Saved data entries
(* ===== verification/DriverCompetition.v ===== *)
(** * DriverCompetition: how a driver takes part in an auction

    [crates/driver/src/domain/competition/mod.rs] with [sorting.rs] and the auction
    of [auction.rs]: sorting the orders, allocating the owners' balances to them,
    discarding and merging the solver's solutions, picking the best settlement,
    keeping it in a small cache and settling it when the autopilot asks to.

    Fetching balances, app data and liquidity, simulating and submitting are the
    node's; what they return is an argument.  [now] is the clock in seconds. *)

From stdpp Require Import base gmap sets list strings.
From Stdlib Require Import ZArith Lia SpecFloat Sorted.
From S2P Require Import Prelude Collections F64 Eth Liquidity Solution Score DriverOrder DriverTrade.
From S2P Require Import DriverScore DriverSolution.

Open Scope Z_scope.

(** ** Auctions *)
Record DriverToken := mkDriverToken {
  dt_decimals : option Z;
  dt_symbol : option string;
  dt_price : option Z;
  dt_available_balance : Z;
  dt_trusted : bool;
}.

Record DriverAuction := mkDriverAuction {
  da_id : option Z;
  da_orders : list DriverOrder.Order;
  da_tokens : gmap address DriverToken;
  da_deadline : Z;
  da_surplus_capturing_jit_order_owners : gset address;
}.

Definition with_orders (orders : list DriverOrder.Order) (a : DriverAuction) : DriverAuction :=
  mkDriverAuction (da_id a) orders (da_tokens a) (da_deadline a) (da_surplus_capturing_jit_order_owners a).

(** [Auction::new], without the gas price it reads from the node. *)
Definition Auction_new (id : option Z) (orders : list DriverOrder.Order) (tokens : gmap address DriverToken)
  (deadline : Z) (weth : address) (owners : gset address) : DriverAuction :=
  let keep o :=
    negb (Available_is_zero (available o))
    && bool_decide (is_Some (tokens !! as_erc20 (asset_token (order_buy o)) weth))
    && bool_decide (is_Some (tokens !! asset_token (order_sell o))) in
  mkDriverAuction id (filter (fun o => keep o = true) orders) tokens deadline owners.

(** The price of the native token itself is one. *)
Definition da_native_prices (a : DriverAuction) : gmap address Z :=
  <[NATIVE_TOKEN := 10 ^ 18]> (omap dt_price (da_tokens a)).

(** ** Sorting *)

(** [f64::total_cmp]. *)
Definition f64_total_cmp (x y : f64) : comparison :=
  match x, y with
  | S754_nan, S754_nan => Eq
  | S754_nan, _ => Gt
  | _, S754_nan => Lt
  | S754_zero s, S754_zero t => if Bool.eqb s t then Eq else if s then Lt else Gt
  | _, _ => match SFcompare x y with Some c => c | None => Eq end
  end.

(** [f64::is_subnormal] of a value of 53 bits of precision. *)
Definition is_subnormal (x : f64) : bool :=
  match SFclassify 53 x with FloatClass.PSubn | FloatClass.NSubn => true | _ => false end.

Inductive SortingKey :=
| KeyFloat (key : f64)
| KeyTimestamp (key : option Z)
| KeyBool (key : bool).

Definition option_cmp (x y : option Z) : comparison :=
  match x, y with
  | None, None => Eq
  | None, Some _ => Lt
  | Some _, None => Gt
  | Some x, Some y => Z.compare x y
  end.

Definition key_cmp (x y : SortingKey) : comparison :=
  match x, y with
  | KeyFloat x, KeyFloat y => f64_total_cmp x y
  | KeyTimestamp x, KeyTimestamp y => option_cmp x y
  | KeyBool x, KeyBool y => Z.compare (Z.b2z x) (Z.b2z y)
  | KeyFloat _, _ => Lt
  | _, KeyFloat _ => Gt
  | KeyTimestamp _, KeyBool _ => Lt
  | KeyBool _, KeyTimestamp _ => Gt
  end.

_ABOUT THIS TASK_
If the string "KeyBool" appears in a line of the entries, report the line.

_ANSWER TO THIS EXERCISE_
| KeyBool (key : bool).
  | KeyBool x, KeyBool y => Z.compare (Z.b2z x) (Z.b2z y)
  | KeyTimestamp _, KeyBool _ => Lt
  | KeyBool _, KeyTimestamp _ => Gt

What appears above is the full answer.